From temple building to image making, from temple rituals to domestic vratas, from village festivals to pilgrimage journeys, the Hindu temple religion demonstrates an integrated process of creating material forms and objects that express religious and cultural ideas. The material connections of Hindu temple religion are evident in the daily worship to images (murtis) in sanctums and in public festival performances that honor utsava icons. My lecture focuses neither on the image making nor the performance of rituals in Hindu temples. Instead, it explores the material dimensions of sacred images as reflected in the ritual lives of deities and material objects used in festival exhibitions at the famous Venkateswara Temple (Tirumala-Tirupati) in Andhra Pradesh, South India. The Tirumala Tirupati Devasthanam (TTD), the temple institution that oversees the management of the religious calendar of events and the ritual performances of Sri Venkatesvara temple (SV), plays a significant role both in the production of religious objects and in the process of legitimizing for approval and usage of created objects for the temple programs.

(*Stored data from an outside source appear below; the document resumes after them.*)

(** * nflow-ai configuration profiles: persistence layer and state projector

    A shallow embedding of
      - [src/services/config/localStorage.ts]  (debounce, LocalStorageService)
      - [src/services/config/configStore.tsx]  (configurationReducer, the provider)
      - [src/hooks/useConfig.ts]               (the stand-alone hook)
      - [src/types/config.ts]                  (the records)
    followed by the properties of the profile store that the specification
    states.

    Modelling conventions.
    - The program runs against an ambient world: the two localStorage items,
      the wall clock, the random source and the timer queue of the event
      loop.  Code is written in a state-and-exception monad over that world,
      so [try]/[catch]/[throw] and the order of the storage writes are kept.
    - A stored string is represented by what the program can observe of it:
      either it is the text [JSON.stringify] produced for a value (and
      [JSON.parse] gives that value back), or it is some other string, on
      which [JSON.parse] throws.  In the world, only strings of the shape
      the TypeScript annotations promise are considered, and the storage
      medium accepts every write (as the in-memory localStorage of the
      test-suite does).  The two loads are given a second time on arbitrary
      text ([Untyped]), where what [JSON.parse] returns may have any shape.
    - A closure of the provider reads the [state] that its render captured,
      which is an argument of the closure; [dispatch] acts on the
      projector's own state.
    - In-memory profiles are immutable values; [console.error] is outside
      the modelled state. *)

From Stdlib Require Import Ascii.
From stdpp Require Import gmap strings list fin_maps pretty.

Local Open Scope Z_scope.
Local Open Scope string_scope.

(* ===================================================================== *)
(** ** Data model ([types/config.ts]) *)
(* ===================================================================== *)

(** A JSON-serialisable setting value ([any] in [Record<string, any>]). *)
#[warnings="-register-all"]
Inductive any : Type :=
| JNull
| JBool (b : bool)
| JNum (z : Z)
| JStr (s : string)
| JArr (l : list any)
| JObj (m : gmap string any).
(** Every well-formed value is read back from its encoding. *)
Lemma read_encoded (v : json) : reads_back v.
Proof.
  induction v as [| b | z | r | s | items IH | members IH] using json_ind;
    intros Hok fuel depth level rest Hfit Hfuel Hend;
    (destruct fuel as [|f]; [cbn [size] in Hfuel; lia|]).
  - apply read_keyword. cbn [In]. tauto.
  - apply read_keyword. destruct b; cbn [In]; tauto.
  - cbn [encode].
    destruct (lex_number_chars _ _ _ _ (lex_number_int z)) as (_ & c & i' & Heq & Hc).
    pose proof (scan_number_int z rest Hend Hfit) as Hnum. rewrite Heq in Hnum |- *.
    cbn [app] in Hnum |- *. apply parse_value_number; assumption.
  - cbn [value_ok] in Hok.
    destruct (float_ok_cases r Hok) as [-> | [-> | [-> | (i & c & t & Hlex & Hr & Hcanon)]]];
      [apply read_keyword; cbn [In]; tauto ..|].
    cbn [encode].
    destruct (lex_number_chars _ _ _ _ Hlex) as (_ & c' & i' & Heq & Hc).
    pose proof (scan_number_float r i t c rest Hend Hlex Hr Hcanon) as Hnum.
    rewrite Hr, Heq in Hnum |- *. cbn [app] in Hnum |- *.
    apply parse_value_number; assumption.
  - cbn [encode value_ok] in *. unfold encode_basestring_ascii.
    cbn [app parse_value]. rewrite N.eqb_refl. rewrite <- app_assoc. cbn [app].
    rewrite (scanstring_encoded s rest Hok). reflexivity.
  - cbn [fits] in Hfit. apply andb_prop in Hfit. destruct Hfit as [Hdepth Hfit].
    assert (Hroom : (max_nesting <=? depth) = false).
    { apply Nat.ltb_lt in Hdepth. apply Nat.leb_gt. exact Hdepth. }
    destruct items as [|x items].
    { cbn [encode]. change (lit "[]") with [chr "["; chr "]"].
      cbn [app]. rewrite parse_value_list, Hroom. reflexivity. }
    cbn [value_ok] in Hok. cbn [size] in Hfuel.
    cbn [encode]. change (lit "[") with [chr "["]. change (lit "]") with [chr "]"].
    cbn [app]. rewrite parse_value_list, Hroom.
    rewrite <- !app_assoc. cbn [app].
    rewrite (skip_ws_app _ _ (newline_indent_ws indent (S level))).
    assert (Hstart : exists c s,
               join (item_separator indent ++ newline_indent indent (S level))
                    (map (encode indent (S level)) (x :: items)) = c :: s /\
               value_start c = true).
    { cbn [map]. rewrite join_cons. cbn [forallb] in Hok.
      apply andb_prop in Hok. destruct Hok as [Hokx _].
      destruct (encode_start indent (S level) x Hokx) as (c & s & Heq & Hc).
      rewrite Heq. exists c. eexists. split; [reflexivity | exact Hc]. }
    destruct Hstart as (c & s & Heq & Hc).
    pose proof (read_elements level rest (x :: items) IH Hok ltac:(discriminate) f
                  (S depth) Hfit ltac:(lia)) as Hread.
    rewrite Heq in Hread |- *. cbn [app] in Hread |- *.
    apply value_start_facts in Hc. destruct Hc as (Hws & _ & Hclose & _).
    rewrite skip_ws_start by exact Hws. rewrite Hclose, Hread. reflexivity.
  - cbn [fits] in Hfit. apply andb_prop in Hfit. destruct Hfit as [Hdepth Hfit].
    assert (Hroom : (max_nesting <=? depth) = false).
    { apply Nat.ltb_lt in Hdepth. apply Nat.leb_gt. exact Hdepth. }
    destruct members as [|kv members].
    { cbn [encode]. change (lit "{}") with [chr "{"; chr "}"].
      cbn [app]. rewrite parse_value_dict, Hroom. reflexivity. }
    cbn [value_ok] in Hok. apply andb_prop in Hok. destruct Hok as [Hok Hdistinct].
    cbn [size] in Hfuel.
    cbn [encode]. change (lit "{") with [chr "{"]. change (lit "}") with [chr "}"].
    cbn [app]. rewrite parse_value_dict, Hroom.
    rewrite <- !app_assoc. cbn [app].
    rewrite (skip_ws_app _ _ (newline_indent_ws indent (S level))).
    assert (Hjoin : exists text,
               join (item_separator indent ++ newline_indent indent (S level))
                    (map (encode_member (S level)) (kv :: members)) = dquote :: text).
    { cbn [map]. rewrite join_cons. unfold encode_member at 1.
      unfold encode_basestring_ascii. cbn [app]. eexists. reflexivity. }
    destruct Hjoin as (text & Hjoin).
    change (map (fun kv0 => encode_basestring_ascii (fst kv0) ++ key_separator ++
                            encode indent (S level) (snd kv0)) (kv :: members))
      with (map (encode_member (S level)) (kv :: members)).
    rewrite Hjoin. cbn [app]. rewrite skip_ws_start by reflexivity.
    change (dquote =? chr "}")%N with false. rewrite N.eqb_refl.
    rewrite (read_members level rest (kv :: members) IH Hok ltac:(discriminate) f
               (S depth) (text ++ newline_indent indent level ++ chr "}" :: rest));
      [| exact Hfit | lia | rewrite Hjoin; reflexivity].
    rewrite (dict_of_distinct_pairs _ Hdistinct). reflexivity.
Qed.
End ReadEncoded.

Two theoretical dimensions concerning the material culture of sacred images are considered. First, the ways the material objects are used on the bodies of sacred images and the ways the relationships are created between the images and objects symbolizing religious/cultural values. The material objects and materials used for sacred images in the Tirumala Temple constitute of two kinds: 1) sets of attire, body armor, jewelry, and ornaments worn by deities, and 2) materials applied to the aesthetic beautification (alankara) of images and objects used in rituals. The second perspective looks at TTD’s involvement in the production and creation of relationships between images and material objects as well as strategies used by the institution in the promotion of mass devotional culture and economic prosperity of the temple. The images and religious objects promoted by TTD become the focus for the transmission of Vaisnava bhakti ideals, image incarnation (archavatara), master-servant relationship, the path of knowledge, and the aim of reaching higher realms of Visnu-Venkatesvara.
Dr Prabhavati C. Reddy is an Adjunct Faculty member of Religious Studies at George Mason University in Virginia, USA. She is an interdisciplinary scholar with a Ph.D. in Sanskrit and Indian Studies from Harvard University, an M.A. in Asian Art History from the University of Texas-Austin, and an M.A and M.Phil. in Ancient History and Archaeology from Osmania University, Hyderabad, India. She has previously taught at George Washington University and was a two-year Andrew Mellon Post-Doctoral Fellow at Northwestern University where she taught in the Department of Religious Studies. She specializes in Hindu traditions and is interested in the historical development of sectarian traditions with reference to constructive theological frameworks and syncretism, religious authority and identity, and conflict and resolution in response to sociological and political processes. She is the author of Hindu Pilgrimage: Shifting Patterns of Worldview of Srisailam in South India (Routledge, 2014) and has published several articles on Indian art and Indian diaspora/Hindu temples in North America. She is currently working on two books entitled, The Tantra and Siddha Traditions at Srisailam: Kundalini and Hatha Yoga Practices in Medieval India and Vaisnava Rituals and Sacred Images. She has lectured at universities in both the U.S and India as well as has presented papers at professional conferences.